L’un des one-man-band les plus foufous de la Colombie fait son grand retour en cette année. La dernière fois qu’on a entendu parler de Meridian Brothers, cela remontait à 2015 avec leur album Los Suicidas où Eblis Alvarez régnait en maître. Cette année, ils en sont à leur quatrième disque qui s’intitule ¿Dónde Estás María?.

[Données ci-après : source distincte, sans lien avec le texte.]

(** The next month begins after the last day of this one. *)
Lemma next_month y m : 1 ≤ m ≤ 12 →
  days_from_civil (add_months (mkYmd y m 1) 1) = days_from_civil (mkYmd y m 1) + last_day y m.
Proof.
  intros Hm. rw (add_one_month y m 1 Hm). destruct (march_form y m Hm) as (era&yoe&mp&Hy&Hmp&->&->).
  rw (last_day_march era yoe mp Hmp) (days_from_march era yoe mp 1 Hy Hmp).
  destruct (Z.eqb_spec mp 11) as [->|Hne].
  - change (month_of 11) with 2. cbn [Z.eqb Pos.eqb]. destruct (year_facts yoe Hy) as (_&_&Hlen).
    change (month_start 11) with 337. destruct (Z.eqb_spec yoe 399) as [->|H399].
    + rw (_ : mkYmd (civil_year era 399 11) (2 + 1) 1 = mkYmd (civil_year (era + 1) 0 0) (month_of 0) 1);
        [rw /civil_year /month_of /=; f_equal; lia|].
      rw days_from_march; [lia..|]. change (month_start 0) with 0. change (year_start 0) with 0. lia.
    + rw (_ : mkYmd (civil_year era yoe 11) (2 + 1) 1 = mkYmd (civil_year era (yoe + 1) 0) (month_of 0) 1);
        [rw /civil_year /month_of /=; f_equal; lia|].
      rw days_from_march; [lia..|]. change (month_start 0) with 0. lia.
  - pose proof (all_from_spec _ _ _ month_starts mp ltac:(lia)) as Hs. apply Z.eqb_eq in Hs.
    rw (_ : (if month_of mp =? 12 then mkYmd (civil_year era yoe mp + 1) 1 1 else mkYmd (civil_year era yoe mp) (month_of mp + 1) 1)
          = mkYmd (civil_year era yoe (mp + 1)) (month_of (mp + 1)) 1).
    + rw /civil_year /month_of. assert (Hc : mp < 9 ∨ mp = 9 ∨ mp = 10) by lia. destruct Hc as [Hc|[-> | ->]]; [|repeat (case_match; try done); f_equal; lia..].
      rw (proj2 (Z.ltb_lt mp 10)); [lia|]. rw (proj2 (Z.ltb_lt (mp + 1) 10)); [lia|].
      rw (proj2 (Z.eqb_neq (mp + 3) 12)); [lia|]. rw (proj2 (Z.leb_gt 10 mp)); [lia|]. rw (proj2 (Z.leb_gt 10 (mp + 1))); [lia|].
      f_equal; lia.
    + rw days_from_march; [lia..|]. lia.
Qed.

Lemma last_day_bounds y m : 28 ≤ last_day y m ≤ 31.
Proof. rw /last_day. repeat case_match; lia. Qed.

Lemma days_linear y m d e : days_from_civil (mkYmd y m (d + e)) = days_from_civil (mkYmd y m d) + e.
Proof. rw /days_from_civil. cbn [ymd_year ymd_month ymd_day]. lia. Qed.

(** ** Time zones by offset *)

Section zones.
(** The zones of the data base and their offsets, in seconds, at the moment. *)
Context {Zone : Type} (zones : list Zone) (offset : Zone → Z).

(** [insert] keeps the entry that is there. *)
Definition insert_zone (timezones : gmap Z Zone) (tz : Zone) : gmap Z Zone :=
match timezones !! offset tz with Some _ => timezones | None => <[offset tz := tz]> timezones end.

(** [_tz_list]: the table of a thread is made at the first call and kept. *)
Definition tz_list (timezones : option (gmap Z Zone)) : gmap Z Zone :=
match timezones with Some timezones => timezones | None => foldl insert_zone ∅ zones end.

(** [GetAnyTimezoneByOffset], with the offset in nanoseconds. *)
Definition GetAnyTimezoneByOffset (timezones : option (gmap Z Zone)) (ns : Z) : option Zone :=
tz_list timezones !! Z.quot ns 1000000000.

(** The first zone with the offset is found, and none if there is none. *)
Lemma insert_zones_lookup l (timezones : gmap Z Zone) o :
foldl insert_zone timezones l !! o =
match timezones !! o with Some tz => Some tz | None => snd <$> list_find (λ tz, offset tz = o) l end.
Proof.
revert timezones. induction l as [|tz l IH]; intros timezones; cbn [foldl]; [by destruct (timezones !! o)|].
rw IH /insert_zone. destruct (timezones !! offset tz) as [tz'|] eqn:Htz.
- destruct (timezones !! o) as [?|] eqn:Ho; [done|]. cbn. rw decide_False; [congruence|].
  by destruct (list_find _ l) as [[]|].
- destruct (decide (offset tz = o)) as [<-|Hne].
  + rw lookup_insert_eq Htz. cbn. by rw decide_True.
  + rw lookup_insert_ne; [done|]. destruct (timezones !! o); [done|]. cbn. rw decide_False; [done|].
    by destruct (list_find _ l) as [[]|].
Qed.
(* ===== verification/SectorGrid.v ===== *)
(** * The sector grid

    [common/game/coordinate/Base.h] and [common/game/coordinate/SectorGrid.h]:
    the world is a fixed 5x5 grid of square sectors; a direction names a
    neighbour of a sector and, as a "phase", the third of the sector an object
    stands in. *)

From S2P Require Import Prelude Coordinate.
From Stdlib Require Import QArith Qround Lqa.

Open Scope Z_scope.

(** ** Geometry (Base.h) *)

Record Vector2 (C : Type) : Type := mkVector2 { vx : C; vy : C }.
Arguments mkVector2 {C} vx vy.
Arguments vx {C} _.
Arguments vy {C} _.

Record FixtureRectangle (C : Type) : Type := mkFixtureRectangle {
  rect_up : C; rect_down : C; rect_left : C; rect_right : C }.
Arguments mkFixtureRectangle {C} _ _ _ _.
Arguments rect_up {C} _.
Arguments rect_down {C} _.
Arguments rect_left {C} _.
Arguments rect_right {C} _.

Record Indexer2 : Type := mkIndexer2 { row : Z; column : Z }.

Inductive Direction : Type :=
| Direction_Up | Direction_UpRight | Direction_Right | Direction_DownRight
| Direction_Down | Direction_DownLeft | Direction_Left | Direction_UpLeft
| Direction_Max.

Inductive FixtureLocation : Type :=
| FixtureLocation_In | FixtureLocation_Gray | FixtureLocation_Leave | FixtureLocation_Max.

#[export] Instance Direction_eq_dec : EqDecision Direction.
Proof. solve_decision. Defined.
#[export] Instance FixtureLocation_eq_dec : EqDecision FixtureLocation.
Proof. solve_decision. Defined.
(* ===== verification/Fixture.v ===== *)
(** * Fixtures

    [common/game/coordinate/Fixture.h]: an object's position, size and motion,
    and where it stands relative to the sector that holds it. *)

From S2P Require Import Prelude Coordinate SectorGrid.
From Stdlib Require Import QArith Lqa.

Open Scope Z_scope.

Record Fixture (C : Type) : Type := mkFixture {
  fx_id : Z;
  fx_position : Vector2 C;
  fx_size : Vector2 C;
  fx_force : C;
  fx_direction : Direction;
  fx_location : FixtureLocation;
  fx_is_observing_fixture : bool;
  fx_phase : Direction;
  fx_sector_id : Z;
  fx_last_transform_time : Z;
  fx_personal_delta_time : Z;
  fx_user_data : Z;
}.
Arguments mkFixture {C} _ _ _ _ _ _ _ _ _ _ _ _.
Arguments fx_id {C} _.
Arguments fx_position {C} _.
Arguments fx_size {C} _.
Arguments fx_force {C} _.
Arguments fx_direction {C} _.
Arguments fx_location {C} _.
Arguments fx_is_observing_fixture {C} _.
Arguments fx_phase {C} _.
Arguments fx_sector_id {C} _.
Arguments fx_last_transform_time {C} _.
Arguments fx_personal_delta_time {C} _.
Arguments fx_user_data {C} _.

Section fixture.
Context {C : Type} `{CoordinateUnit C}.
Implicit Types f : Fixture C.

Definition vec_zero : Vector2 C := mkVector2 (c_of_Z 0) (c_of_Z 0).

(** [Fixture()]: the members with no initialiser are zeroed by
  value-initialisation. *)
Definition new_Fixture : Fixture C := {|
fx_id := 0; fx_position := vec_zero; fx_size := vec_zero; fx_force := ForceConstant;
fx_direction := Direction_Up; fx_location := FixtureLocation_In;
fx_is_observing_fixture := false; fx_phase := Direction_Max; fx_sector_id := 0;
fx_last_transform_time := 0; fx_personal_delta_time := 0; fx_user_data := 0 |}.

Definition set_id (v : Z) f : Fixture C :=
mkFixture v (fx_position f) (fx_size f) (fx_force f) (fx_direction f) (fx_location f)
  (fx_is_observing_fixture f) (fx_phase f) (fx_sector_id f) (fx_last_transform_time f)
  (fx_personal_delta_time f) (fx_user_data f).
Definition set_position (v : Vector2 C) f : Fixture C :=
mkFixture (fx_id f) v (fx_size f) (fx_force f) (fx_direction f) (fx_location f)
  (fx_is_observing_fixture f) (fx_phase f) (fx_sector_id f) (fx_last_transform_time f)
  (fx_personal_delta_time f) (fx_user_data f).
Definition set_size (v : Vector2 C) f : Fixture C :=
mkFixture (fx_id f) (fx_position f) v (fx_force f) (fx_direction f) (fx_location f)
  (fx_is_observing_fixture f) (fx_phase f) (fx_sector_id f) (fx_last_transform_time f)
  (fx_personal_delta_time f) (fx_user_data f).
Definition set_direction (v : Direction) f : Fixture C :=
mkFixture (fx_id f) (fx_position f) (fx_size f) (fx_force f) v (fx_location f)
  (fx_is_observing_fixture f) (fx_phase f) (fx_sector_id f) (fx_last_transform_time f)
  (fx_personal_delta_time f) (fx_user_data f).
Definition set_location (v : FixtureLocation) f : Fixture C :=
mkFixture (fx_id f) (fx_position f) (fx_size f) (fx_force f) (fx_direction f) v
  (fx_is_observing_fixture f) (fx_phase f) (fx_sector_id f) (fx_last_transform_time f)
  (fx_personal_delta_time f) (fx_user_data f).
Definition set_is_observing_fixture (v : bool) f : Fixture C :=
mkFixture (fx_id f) (fx_position f) (fx_size f) (fx_force f) (fx_direction f) (fx_location f)
  v (fx_phase f) (fx_sector_id f) (fx_last_transform_time f)
  (fx_personal_delta_time f) (fx_user_data f).
Definition set_phase (v : Direction) f : Fixture C :=
mkFixture (fx_id f) (fx_position f) (fx_size f) (fx_force f) (fx_direction f) (fx_location f)
  (fx_is_observing_fixture f) v (fx_sector_id f) (fx_last_transform_time f)
  (fx_personal_delta_time f) (fx_user_data f).
Definition set_sector_id (v : Z) f : Fixture C :=
mkFixture (fx_id f) (fx_position f) (fx_size f) (fx_force f) (fx_direction f) (fx_location f)
  (fx_is_observing_fixture f) (fx_phase f) v (fx_last_transform_time f)
  (fx_personal_delta_time f) (fx_user_data f).
Definition set_last_transform_time (v : Z) f : Fixture C :=
mkFixture (fx_id f) (fx_position f) (fx_size f) (fx_force f) (fx_direction f) (fx_location f)
  (fx_is_observing_fixture f) (fx_phase f) (fx_sector_id f) v
  (fx_personal_delta_time f) (fx_user_data f).
Definition set_personal_delta_time (v : Z) f : Fixture C :=
mkFixture (fx_id f) (fx_position f) (fx_size f) (fx_force f) (fx_direction f) (fx_location f)
  (fx_is_observing_fixture f) (fx_phase f) (fx_sector_id f) (fx_last_transform_time f)
  v (fx_user_data f).

Definition FixtureRectangleOverlap (r1 r2 : FixtureRectangle C) : bool :=
if (rect_up r1 =? rect_down r1)%coord || (rect_left r1 =? rect_right r1)%coord
   || (rect_up r2 =? rect_down r2)%coord || (rect_left r2 =? rect_right r2)%coord
then false
else if (rect_left r1 >? rect_right r2)%coord || (rect_left r2 >? rect_right r1)%coord
then false
else if (rect_down r1 >? rect_up r2)%coord || (rect_down r2 >? rect_up r1)%coord
then false
else true.

Definition ToFixtureRectangle (f : Fixture C) : FixtureRectangle C :=
rect_of (fx_position f) (fx_size f) c_half.

(** [delta_time.count() + personal_delta_time] is unsigned 64-bit. *)
Definition Move (delta_time : Z) (f : Fixture C) : Vector2 C * Fixture C :=
if decide (fx_direction f = Direction_Max) then (vec_zero, f)
else
  let time_ratio :=
    (c_of_Z (u64 (delta_time + fx_personal_delta_time f)) / c_of_Z 1000)%coord in
  let direction_force := PhaseForce_at (fx_direction f) in
  let mx := (fx_force f * time_ratio * c_of_Z (column direction_force))%coord in
  let my := (fx_force f * time_ratio * c_of_Z (row direction_force))%coord in
  let backup_position := fx_position f in
  let moved := set_position
    (mkVector2 (vx (fx_position f) + mx)%coord (vy (fx_position f) + my)%coord) f in
  let after_rect := ToFixtureRectangle moved in
  let mx := if (rect_left WorldRect >? rect_left after_rect)%coord
            then (mx + (rect_left WorldRect - rect_left after_rect))%coord else mx in
  let mx := if (rect_right WorldRect <? rect_right after_rect)%coord
            then (mx - (rect_right after_rect - rect_right WorldRect))%coord else mx in
  let my := if (rect_down WorldRect >? rect_down after_rect)%coord
            then (my + (rect_down WorldRect - rect_down after_rect))%coord else my in
  let my := if (rect_up WorldRect <? rect_up after_rect)%coord
            then (my - (rect_up after_rect - rect_up WorldRect))%coord else my in
  let movement := mkVector2 mx my in
  (movement, set_personal_delta_time 0 (set_position (vec_add backup_position movement) moved)).
End fixture.

(** ** Overlap *)

Lemma FixtureRectangleOverlap_comm {C} `{CoordinateUnit C} (r1 r2 : FixtureRectangle C) :
  FixtureRectangleOverlap r1 r2 = FixtureRectangleOverlap r2 r1.
Proof.
  rw /FixtureRectangleOverlap.
  destruct (rect_up r1 =? rect_down r1)%coord, (rect_left r1 =? rect_right r1)%coord,
    (rect_up r2 =? rect_down r2)%coord, (rect_left r2 =? rect_right r2)%coord; try done; cbn [orb].
  by rw (orb_comm (rect_left r1 >? rect_right r2)%coord) (orb_comm (rect_down r1 >? rect_up r2)%coord).
Qed.

Definition proper_rect (r : FixtureRectangle Q) : Prop :=
  (rect_left r < rect_right r)%Q ∧ (rect_down r < rect_up r)%Q.

Definition in_closed_rect (r : FixtureRectangle Q) (p : Vector2 Q) : Prop :=
  (rect_left r <= vx p)%Q ∧ (vx p <= rect_right r)%Q ∧
  (rect_down r <= vy p)%Q ∧ (vy p <= rect_up r)%Q.

Lemma FixtureRectangleOverlap_true (r1 r2 : FixtureRectangle Q) :
  proper_rect r1 → proper_rect r2 →
  FixtureRectangleOverlap r1 r2 = true ↔
    (rect_left r1 <= rect_right r2)%Q ∧ (rect_left r2 <= rect_right r1)%Q ∧
    (rect_down r1 <= rect_up r2)%Q ∧ (rect_down r2 <= rect_up r1)%Q.
Proof.
  intros [Hx1 Hy1] [Hx2 Hy2]. rw /FixtureRectangleOverlap /c_gtb.
  rw !(proj2 (exact_eqb_false _ _)); [lra..|]. cbn [orb].
  destruct (rect_right r2 <? rect_left r1)%coord eqn:E1;
  destruct (rect_right r1 <? rect_left r2)%coord eqn:E2;
  destruct (rect_up r2 <? rect_down r1)%coord eqn:E3;
  destruct (rect_up r1 <? rect_down r2)%coord eqn:E4; cbn [orb];
  rewrite ->?exact_ltb_true, ?exact_ltb_false in *; split; intros; try done; lra.
Qed.

(** [FixtureRectangleOverlap] decides whether two proper rectangles, edges
    included, share a point. *)
Theorem FixtureRectangleOverlap_spec (r1 r2 : FixtureRectangle Q) :
  proper_rect r1 → proper_rect r2 →
  FixtureRectangleOverlap r1 r2 = true ↔ ∃ p, in_closed_rect r1 p ∧ in_closed_rect r2 p.
Proof.
  intros Hr1 Hr2. rw FixtureRectangleOverlap_true; [done|done|].
  destruct Hr1 as [Hx1 Hy1], Hr2 as [Hx2 Hy2]. split.
  - intros (H1&H2&H3&H4).
    assert (Hmax : ∀ a b : Q, ∃ c, (a <= c)%Q ∧ (b <= c)%Q ∧ (c == a ∨ c == b)%Q).
    { intros a b. destruct (Qlt_le_dec a b); [exists b|exists a]; split_and!; (lra || auto with qarith). }
    destruct (Hmax (rect_left r1) (rect_left r2)) as (x&?&?&Hx).
    destruct (Hmax (rect_down r1) (rect_down r2)) as (y&?&?&Hy).
    exists (mkVector2 x y). split; split_and!; cbn; destruct Hx, Hy; lra.
  - intros (p&(?&?&?&?)&(?&?&?&?)). split_and!; lra.
Qed.

(** ** Movement *)

Definition rect_within (inner outer : FixtureRectangle Q) : Prop :=
  (rect_left outer <= rect_left inner)%Q ∧ (rect_right inner <= rect_right outer)%Q ∧
  (rect_down outer <= rect_down inner)%Q ∧ (rect_up inner <= rect_up outer)%Q.

(** One axis of the clamping in [Move]: [x] moves by [m], the extent is [s]
    around the middle, the world is [lo .. hi]. *)
Definition clamp_axis (lo hi x s m : Q) : Q :=
  let l := (x + m - s * c_half)%coord in
  let r := (x + m + s * (c_of_Z 1 - c_half))%coord in
  let m' := if (lo >? l)%coord then (m + (lo - l))%coord else m in
  if (hi <? r)%coord then (m' - (r - hi))%coord else m'.

Lemma clamp_axis_within (lo hi x s m : Q) :
  (0 <= s)%Q → (s <= hi - lo)%Q →
  (lo <= x + clamp_axis lo hi x s m - s * (1 # 2))%Q ∧
  (x + clamp_axis lo hi x s m + s * (1 # 2) <= hi)%Q.
Proof.
  intros Hs1 Hs2. rw /clamp_axis /c_gtb.
  destruct (_ <? lo)%coord eqn:E1; destruct (hi <? _)%coord eqn:E2;
    rewrite ->?exact_ltb_true, ?exact_ltb_false in *; cbn in *;
    exact_literals; split; lra.
Qed.

Lemma clamp_axis_free (lo hi x s m : Q) :
  (lo <= x + m - s * (1 # 2))%Q → (x + m + s * (1 # 2) <= hi)%Q → clamp_axis lo hi x s m = m.
Proof.
  intros H1 H2. rw /clamp_axis /c_gtb.
  destruct (_ <? lo)%coord eqn:E1; destruct (hi <? _)%coord eqn:E2; try done;
    rewrite ->?exact_ltb_true, ?exact_ltb_false in *; cbn in *;
    exact_literals; lra.
Qed.

(** The displacement before clamping. *)
Definition free_movement (dt : Z) (f : Fixture Q) : Vector2 Q :=
  let time_ratio := (c_of_Z (u64 (dt + fx_personal_delta_time f)) / c_of_Z 1000)%coord in
  mkVector2 (fx_force f * time_ratio * c_of_Z (column (PhaseForce_at (fx_direction f))))%coord
            (fx_force f * time_ratio * c_of_Z (row (PhaseForce_at (fx_direction f))))%coord.

Lemma Move_clamp (dt : Z) (f : Fixture Q) :
  fx_direction f ≠ Direction_Max →
  let W := WorldRect (C:=Q) in
  let m := mkVector2
    (clamp_axis (rect_left W) (rect_right W) (vx (fx_position f)) (vx (fx_size f)) (vx (free_movement dt f)))
    (clamp_axis (rect_down W) (rect_up W) (vy (fx_position f)) (vy (fx_size f)) (vy (free_movement dt f))) in
  Move dt f = (m, set_personal_delta_time 0 (set_position (vec_add (fx_position f) m) f)).
Proof. intros Hd. rw /Move decide_False; [done|]. reflexivity. Qed.

(** The clamping of [Move] brings both axes into the world. *)
Lemma Move_within (dt : Z) (f : Fixture Q) :
  fx_direction f ≠ Direction_Max →
  (0 <= vx (fx_size f) <= 25000)%Q → (0 <= vy (fx_size f) <= 25000)%Q →
  rect_within (ToFixtureRectangle (snd (Move dt f))) WorldRect.
Proof.
  intros Hd Hx Hy. rw (Move_clamp dt f Hd). destruct WorldRect_exact as (El&Er&Ed&Eu).
  cbn [snd]. set (W := WorldRect) in *. clearbody W. rw /rect_within /ToFixtureRectangle.
  cbn -[clamp_axis free_movement]. exact_literals.
  pose proof (clamp_axis_within (rect_left W) (rect_right W) (vx (fx_position f)) (vx (fx_size f))
    (vx (free_movement dt f))) as Hcx.
  pose proof (clamp_axis_within (rect_down W) (rect_up W) (vy (fx_position f)) (vy (fx_size f))
    (vy (free_movement dt f))) as Hcy.
  destruct Hcx as [Hx1 Hx2]; [lra..|]. destruct Hcy as [Hy1 Hy2]; [lra..|].
  split_and!; lra.
Qed.

(** Away from the border the step is the commanded one: [force] units per
    second along the direction, for the elapsed and the pending time, and the
    pending time is consumed. *)
Theorem Move_unclamped (dt : Z) (f : Fixture Q) :
  fx_direction f ≠ Direction_Max →
  rect_within (rect_of (vec_add (fx_position f) (free_movement dt f)) (fx_size f) (1 # 2)) WorldRect →
  Move dt f = (free_movement dt f,
    set_personal_delta_time 0 (set_position (vec_add (fx_position f) (free_movement dt f)) f)).
Proof.
  intros Hd (H1&H2&H3&H4). rw (Move_clamp dt f Hd). cbn -[free_movement WorldRect] in *.
  exact_literals.
  rw !clamp_axis_free; [lra..|]. by destruct (free_movement dt f).
Qed.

Eblis Alvarez, l’homme-orchestre par excellence, continue à nous balancer des ondes positives avec des titres incroyablement colorés comme l’introduction qui implante le décor de façon impeccable mais également « Yo Soy Tu Padre, Yo Te Fabriqué » et « Háblame Amigo, Citadino » montrant leur fusion musicale toujours aussi folle. Tantôt folk psychédélique tantôt cumbia, Meridian Brothers n’hésite pas à concilier électro-rock avec des soupçons de tropicalia avec de bonnes trouvailles polyrythmiques comme « Cumbia, Eres La Cumbia », « Estaré Alegre, No Estaré Triste » ou même « No Me Traiciones » qui vient mettre un terme à ce patchwork musical complètement déjanté.

Pour faire court, ¿Dónde Estás María? est un nouvel exercice de style réussi pour notre one-man-band qui n’a toujours pas froid aux yeux. Meridian Brothers continue à se démarquer par son originalité et nous offre un disque résolument feel-good.